Gebrauchte Surfboards

Viele Surfer, und gerade Ein- und Aufsteiger, sehen sich zu Beginn häufig nach gebrauchten Surfboards um. Das ist angesichts der Tatsache, dass man für eine neue Sportart, die man gerade erst begonnen hat, noch nicht Unsummen von Geld in das Surf Equipment investieren möchte, eine rationale Überlegung. Problematisch wird das dann, wenn die passende Empfehlung und Kaufberatung durch private Verkäufer nicht sachgerecht erfolgt und beispielsweise das gebrauchte Surfboard zu klein gewählt wird – einfach aus dem Grund, dass gerade möglicherweise nur ein kleines gebrauchtes Board verfügbar ist. Auch sind äußere Schäden von gebrauchten Surfboards zwar erkennbar, innere Microbrüche aber z. B. nicht, so dass der Gebraucht-Surfboardkauf gelegentlich auch zur Kostenfalle werden kann.

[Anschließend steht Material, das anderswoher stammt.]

(** * Adrift relay server: the multiplexing protocol engine

    A shallow embedding of [src/server/src/server.ts] (class [AdriftServer])
    and of the JavaScript platform functions it calls, followed by the
    properties of the relay that the specification states.

    Layout of the development:
    - [Js]      thrown values and the result of a computation that may throw;
    - [Buf]     [ArrayBuffer], [DataView] and [Uint8Array] on byte lists;
    - [Text]    [TextDecoder] and [TextEncoder] (UTF-8, WHATWG Encoding);
    - [Json]    [JSON.parse] and [JSON.stringify];
    - [Relay]   the server itself: state, the send functions, [onMsg],
                the WebSocket handlers and [onClose];
    - [Sample]  the instances of the worked examples;
    - the properties, from the codec up to the claims of the
      specification, and the claims on the worked examples;
    - further properties of the relay, on every input and on the worked
      examples.

    Conventions of the embedding:
    - a method of the server is a function from the state of the server
      to a result, which is a value or a thrown value, and a new state;
      the promise of an [async] method resolves where the function
      returns and rejects where it throws;
    - one call of a handler is followed from its start to its end in one
      piece: what other handlers do while it awaits is not part of the
      call;
    - the collaborators (the fetch, the [URL] and [WebSocket]
      constructors, the calls on a socket) answer as an argument of the
      call says, so that a theorem about every argument is a theorem
      about every behaviour of theirs; the body of a response is the
      finite list of the chunks that iterating it yields, and the error
      that ends the iteration when the stream fails; a body that neither
      ends nor fails leaves the handler suspended for ever, and is no
      call of which the theorems speak;
    - the operation codes of the [protocol] package and the tables of the
      platform are parameters;
    - what the source writes to the console is not part of the state. *)

From Stdlib Require Import NArith ZArith Strings.Byte Strings.Ascii Strings.String List Lia.
From Stdlib Require Import DecimalString.
From Stdlib Require DecimalN.
From stdpp Require Import gmap list strings.

Local Open Scope N_scope.

(** A JavaScript string is a sequence of UTF-16 code units. *)
Abbreviation jsstring := (list N).

(** The code units of an ASCII literal, to write examples legibly. *)
Definition str (s : string) : jsstring := map Byte.to_N (list_byte_of_string s).

(** The bytes of an ASCII literal. *)
Definition bytes (s : string) : list byte := list_byte_of_string s.

(** The literal [s] with a double quote for each apostrophe, to write the
    JSON texts of the examples. *)
Fixpoint dq (s : string) : string :=
  match s with
  | EmptyString => EmptyString
  | String c rest =>
      String (if Ascii.eqb c "'"%char then Ascii.ascii_of_nat 34 else c) (dq rest)
  end.

(** ** Thrown values *)

Module Js.

(** The body of a [BareError] (declared in [./http], a structured error of
    the fetch collaborator): [{code, id, message?, stack?}], as the source
    builds it in [onMsg]. *)
Record BareErrorBody := {
  code : jsstring;
  id : jsstring;
  message : option jsstring;
  stack : option jsstring;
}.

(** The classes of [Error] the source tells apart with [instanceof]. *)
Inductive ErrorClass :=
| RangeError
| SyntaxError
| TypeError
| OtherError (name : jsstring).

(** What a [throw] can carry. *)
Inductive Thrown :=
| BareError (status : N) (body : BareErrorBody)
| Error (cls : ErrorClass) (msg : jsstring) (stk : option jsstring)
| Value (text : jsstring).       (* not an [Error]; [text] is [String(e)] *)

(** [e.name] of an [Error]. *)
Definition error_name (c : ErrorClass) : jsstring :=
  match c with
  | RangeError => str "RangeError"
  | SyntaxError => str "SyntaxError"
  | TypeError => str "TypeError"
  | OtherError n => n
  end.

(** A computation that returns or throws. *)
Inductive Res (A : Type) :=
| Ret (a : A)
| Throw (e : Thrown).
Arguments Ret {A} a.
Arguments Throw {A} e.

Definition bind {A B} (c : Res A) (k : A -> Res B) : Res B :=
  match c with
  | Ret a => k a
  | Throw e => Throw e
  end.

(** [try { c } catch (e) { h e }] *)
Definition try_catch {A} (c : Res A) (h : Thrown -> Res A) : Res A :=
  match c with
  | Ret a => Ret a
  | Throw e => h e
  end.

Definition throws {A} (c : Res A) : Prop :=
  match c with Ret _ => False | Throw _ => True end.

End Js.

Notation "'let?' x ':=' c 'in' k" := (Js.bind c (fun x => k))
  (at level 10, x pattern, c at level 100, k at level 200).

(** ** ArrayBuffer, DataView, Uint8Array *)

Module Buf.
Import Js.

(** The byte holding [n] modulo 256: the conversion of [setUint8] and of a
    typed array store. *)
Definition u8 (n : N) : byte :=
  match Byte.of_N (n `mod` 256) with
  | Some b => b
  | None => x00
  end.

Für ein neues Surfboard braucht man jedoch nicht zwangsläufig gleich 600,- EUR auf den Ladentisch legen – es gibt hochwertige und preiswerte Alternativen für Wellenreitboards, die eine echte Alternative zum Kauf eines gebrauchten Surfboards sein können. Dazu gehören Bugz Surfboards, die derzeit bereits ab 199,- EUR zu haben sind (allerdings nur die Shortboards, die sich wiederum für Ein- und Aufsteiger weniger eignen), oder Torq Surfboards.

Unser Fazit:
Wer als Einsteiger ein gebrauchtes gut erhaltenes Mini Malibu Surfboard oder Funboard findet, der kann durchaus ein Schnäppchen machen. Für alle anderen lohnt sich der Griff zum preiswerten neuen Surfboard eher als der Kauf eines zu kurzen gebrauchten Surfboards.